* _Task item_: Only these lines of the data below are wanted: the one with "(forall c, 0", the one with "input of its [k]-th step. *)", and any lines between them, each repeated exactly.

* _Data in this exercise_:

Lemma step_consistent s e : consistent s -> consistent (step s e).
Proof.
  destruct s as [m ts], e as [t i]. intros [Ht He Hw Hs]. cbn [fst snd] in *. unfold step. cbn [fst snd].
  destruct (ts !! t) as [c|] eqn:Ec; [|by split].
  pose proof (total_at reads ts t c reads_range Ec). pose proof (total_at writes ts t c writes_range Ec).
  pose proof (total_at waits ts t c waits_range Ec).
  pose proof (proj1 (Forall_lookup _ _) He t c Ec) as Hx.
  assert (Hgoal : forall m' c', expects_shared c' ->
    _waitingWriters m' = total waits ts - waits c + waits c' ->
    (total writes ts - writes c + writes c' = 0 /\ _state m' = total reads ts - reads c + reads c') \/
    (total writes ts - writes c + writes c' = 1 /\ total reads ts - reads c + reads c' = 0 /\
      _state m' = kExclusive) -> consistent (m', <[t := c']> ts)).
  { intros m' c' Hc' H1' H2'. split; cbn [fst snd]; rewrite ?length_insert; [done|by apply Forall_insert|..];
      rewrite !(total_insert _ _ _ _ _ Ec); done. }
  destruct (local_step i m c) as [m' c'] eqn:El. apply Hgoal; clear Hgoal.
  all: destruct c as [?|p|p|p n|p n|[]| |p [sl|]|p [sl|]|p [sl|] x|p n|];
    cbn [local_step waits writes reads expects_shared] in *;
    unfold try_lock, waiting_writers, exclusive_attempt, exclusive_pause, unlock, check_writers, shared_exchange,
      shared_loop, shared_pause, unlock_shared, shared_failed in El.
  all: repeat match type of El with
    | context [match in_call ?i with _ => _ end] => destruct (in_call i)
    | context [match ?p with Once => _ | _ => _ end] => destruct p
    | context [if ?b then _ else _] => destruct b eqn:?
    end; injection El as <- <-; cbn [_state _waitingWriters waits writes reads expects_shared]; bool_facts.
  all: unfold kFree, kExclusive in *; rewrite ?swrap_small by (unfold in_s; lia); try done; lia.
Qed.

Lemma initial_consistent n : Z.of_nat n < 2 ^ 31 -> consistent (initial n).
Proof.
  intros Hn. assert (forall f, f (Outside false) = 0 -> total f (replicate n (Outside false)) = 0) as E.
  { intros f Hf. clear Hn. induction n as [|n IH]; cbn; [done|]. by rewrite Hf, IH. }
  split; cbn [initial fst snd]; rewrite ?E by done.
  - by rewrite length_replicate.
  - by apply Forall_replicate.
  - done.
  - by left.
Qed.

Lemma run_consistent s schedule : consistent s -> consistent (run s schedule).
Proof.
  revert s. induction schedule as [|e schedule IH]; intros s Hs; [done|]. cbn. by apply IH, step_consistent.
Qed.

Lemma total_two f ts t u c d :
  (forall c, 0 <= f c <= 1) -> f (Outside false) = 0 -> t <> u -> ts !! t = Some c ->
  ts !! u = Some d -> f c + f d <= total f ts.
Proof.
  intros Hf H0 Htu Ht Hu.
  pose proof (total_at f (<[t := Outside false]> ts) u d Hf) as H1.
  rewrite list_lookup_insert_ne, (total_insert f ts t c _ Ht) in H1 by done.
  specialize (H1 Hu). lia.
Qed.

(** ** A thread that runs alone

    A signal handler runs to its end before the interrupted thread goes on: [f k] is the
    input of its [k]-th step. *)
Fixpoint alone (n : nat) (f : nat -> input) (k : nat) (s : ReaderWriterSpinningMutex * pc) :
    ReaderWriterSpinningMutex * pc :=
  match n with
  | O => s
  | S n => alone n f (S k) (local_step (f k) s.1 s.2)
  end.

Lemma alone_add n1 n2 f k s : alone (n1 + n2) f k s = alone n2 f (k + n1) (alone n1 f k s).
Proof.
  revert k s. induction n1 as [|n1 IH]; intros k s; cbn; [by rewrite Nat.add_0_r|].
  rewrite IH. f_equal. lia.
Qed.

(** No reader gets in: a writer holds the lock, or waits for it. *)
Definition closed (m : ReaderWriterSpinningMutex) : Prop :=
  _state m = kExclusive \/ _waitingWriters m <> 0.

Lemma closed_turn m p slow f k :
  closed m -> exists n, (0 < n <= 2)%nat /\
    alone n f k (m, CheckWriters p slow) = (m, shared_failed p slow).
Proof.
  intros Hm. destruct (Z.eqb_spec (_waitingWriters m) 0) as [Hw|Hw].
  - exists 2%nat. split; [lia|]. cbn. unfold check_writers. rewrite Hw. cbn. unfold shared_loop.
    destruct Hm as [->|?]; [done|lia].
  - exists 1%nat. split; [lia|]. cbn. unfold check_writers. by rewrite (proj2 (Z.eqb_neq _ _) Hw).
Qed.

Lemma closed_spins (n : nat) m p f k sp :
  closed m -> 0 <= sp -> sp + Z.of_nat n = kMaxActiveSpin ->
  exists j, (j <= 3 * n + 2)%nat /\
    alone j f k (m, CheckWriters p (Some sp)) = (m, PauseRead p kMaxActiveSpin).
Proof.
  revert k sp. induction n as [|n IH]; intros k sp Hm H0 Hn;
    destruct (closed_turn m p (Some sp) f k Hm) as (j1 & Hj1 & E1).
  - exists j1. split; [lia|]. rewrite E1. cbn. by replace sp with kMaxActiveSpin by lia.
  - assert (sp + 1 < 2 ^ 32 /\ sp < kMaxActiveSpin) as [Hlt Hsp] by (unfold kMaxActiveSpin in *; lia).
    destruct (IH (k + j1 + 1)%nat (sp + 1) Hm) as (j2 & Hj2 & E2); [lia..|].
    exists (j1 + (1 + j2))%nat. split; [lia|]. rewrite alone_add, E1. cbn [shared_failed].
    rewrite (alone_add 1). cbn [alone fst snd local_step]. unfold shared_pause. rewrite (proj2 (Z.ltb_lt _ _) Hsp), wrap_small.
    + exact E2.
    + unfold in_u. lia.
Qed.

Lemma closed_waits (n : nat) m t f k N :
  closed m -> (forall i, (N <= i)%nat -> t <= in_now (f i)) -> (N <= k + n)%nat ->
  exists j, (j <= n + 4)%nat /\
    alone j f k (m, PauseRead (Until t) kMaxActiveSpin) = (m, Outside false).
Proof.
  intros Hm Ht. revert k. induction n as [n IH] using lt_wf_ind. intros k Hn.
  destruct (Z.leb_spec t (in_now (f k))) as [Hk|Hk].
  - exists 1%nat. split; [lia|]. cbn [alone fst snd local_step]. unfold shared_pause. rewrite Z.ltb_irrefl. cbn [expired].
    by rewrite (proj2 (Z.leb_le _ _) Hk).
  - assert (k < N)%nat by (destruct (decide (k < N)%nat); [done|]; specialize (Ht k ltac:(lia)); lia).
    destruct (closed_turn m (Until t) (Some kMaxActiveSpin) f (S k) Hm) as (j1 & Hj1 & E1).
    assert (alone (1 + j1) f k (m, PauseRead (Until t) kMaxActiveSpin) =
      (m, PauseRead (Until t) kMaxActiveSpin)) as E.
    { cbn [Nat.add alone fst snd local_step]. unfold shared_pause. rewrite Z.ltb_irrefl.
      cbn [expired]. rewrite (proj2 (Z.leb_gt _ _) Hk). exact E1. }
    destruct (decide (1 + j1 <= n)%nat) as [Hle|Hle].
    + destruct (IH (n - (1 + j1))%nat ltac:(lia) (k + (1 + j1))%nat ltac:(lia)) as (j2 & Hj2 & E2).
      exists (1 + j1 + j2)%nat. split; [lia|]. by rewrite alone_add, E.
    + exists (1 + j1 + 1)%nat. split; [lia|]. rewrite alone_add, E. cbn [alone fst snd local_step]. unfold shared_pause.
      rewrite Z.ltb_irrefl. cbn [expired]. rewrite (proj2 (Z.leb_le _ _)); [done|]. apply Ht. lia.
Qed.
Lemma walked_trans w w1 w2 l1 l2 : walked w w1 l1 -> walked w1 w2 l2 -> walked w w2 (l1 ++ l2).
Proof.
  intros (H1 & H2 & H3) (H4 & H5 & H6). split_and!; [done|lia|]. rewrite H6, H3, H2, app_assoc.
  set (n := length _). set (a := frames (callstack w) ++ l1).
  destruct (decide (length a <= n)%nat); [by rewrite (take_ge a) by lia|].
  rewrite !take_app_le by (rewrite ?length_take; lia). by rewrite take_take, Nat.min_id.
Qed.

Lemma walked_wf w w' l : walked w w' l -> well_formed (callstack w').
Proof. by intros (? & _). Qed.

(** ** The whole unwinder *)

Context {cursor context : Type}.
Context (unw_get_reg : cursor -> Register -> Z -> Z * Z).
Context (unw_step : cursor -> Z * cursor).
Context (unw_get_cursor_snapshot : cursor -> CursorSnapshot).
Context (unw_getcontext : Z * context).
Context (unw_init_local2 : context -> bool -> Z * cursor).
Context (UNW_STEP_FALLBACK_LR_NO_PROC_INFO UNW_REG_IP : Z).

Abbreviation native fuel c ip :=
  (UnwindNativeFrames unw_get_reg unw_step unw_get_cursor_snapshot UNW_STEP_FALLBACK_LR_NO_PROC_INFO
     IsManaged fuel c ip).
Abbreviation managed fuel c :=
  (UnwindManagedFrames unw_get_reg UNW_REG_IP IsManaged mem fuel c stackBase stackEnd).

(** The native walk only adds plausible addresses and the mark of an unidentified frame. *)
Definition native_frame (ip : Z) : Prop := ip = UnknownFrameTypeIP \/ MinPlausibleNativeIp <= ip.
Definition UnRegisterHandler (ok : bool) (m : ProfilerSignalManager) : ProfilerSignalManager * bool :=
  if negb (IsProfilerSignalHandlerInstalled m) then (m, false)
  else if negb ok then (m, false)
  else (mkManager (_canReplaceSignalHandler m) (_handler m) false (_previousAction m) (_previousAction m), true).

Definition IgnoreSignal (ok : bool) (m : ProfilerSignalManager) : ProfilerSignalManager * bool :=
  if negb ok then (m, false)
  else (mkManager (_canReplaceSignalHandler m) (_handler m) false (_previousAction m) (mkAction 0 SIG_IGN), true).

Definition CheckSignalHandler (ok : bool) (m : ProfilerSignalManager) : ProfilerSignalManager * bool :=
  if negb (_canReplaceSignalHandler m) then (set_in_place false m, false)
  else if IsProfilerSignalHandlerInstalled m then (m, true)
  else
    let '(m, inPlace) := SetupSignalHandler ok m in
    (mkManager false (_handler m) inPlace (_previousAction m) (kernel_action m), inPlace).

(** *** Delivery of a signal *)

(** What runs during the delivery: the custom handler, the previous one, or its
    call back into the profiler's handler. *)
Inductive ran := Custom (handler : Z) | Previous (handler : Z) (siginfo : bool).

Definition is_previous (r : ran) : bool := match r with Previous _ _ => true | Custom _ => false end.

(** What a handler address does: the custom handler accepts the signal or not, and the
    previous handler may itself call the profiler's handler. *)
Context (accepts : Z -> bool) (calls_back : Z -> bool).

Definition CallCustomHandler (m : ProfilerSignalManager) : list ran * bool :=
  match _handler m with
  | Some h => ([Custom h], accepts h)
  | None => ([], false)
  end.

* _Answer for this exercise_:
  (forall c, 0 <= f c <= 1) -> f (Outside false) = 0 -> t <> u -> ts !! t = Some c ->
  ts !! u = Some d -> f c + f d <= total f ts.
Proof.
  intros Hf H0 Htu Ht Hu.
  pose proof (total_at f (<[t := Outside false]> ts) u d Hf) as H1.
  rewrite list_lookup_insert_ne, (total_insert f ts t c _ Ht) in H1 by done.
  specialize (H1 Hu). lia.
Qed.

(** ** A thread that runs alone

    A signal handler runs to its end before the interrupted thread goes on: [f k] is the
    input of its [k]-th step. *)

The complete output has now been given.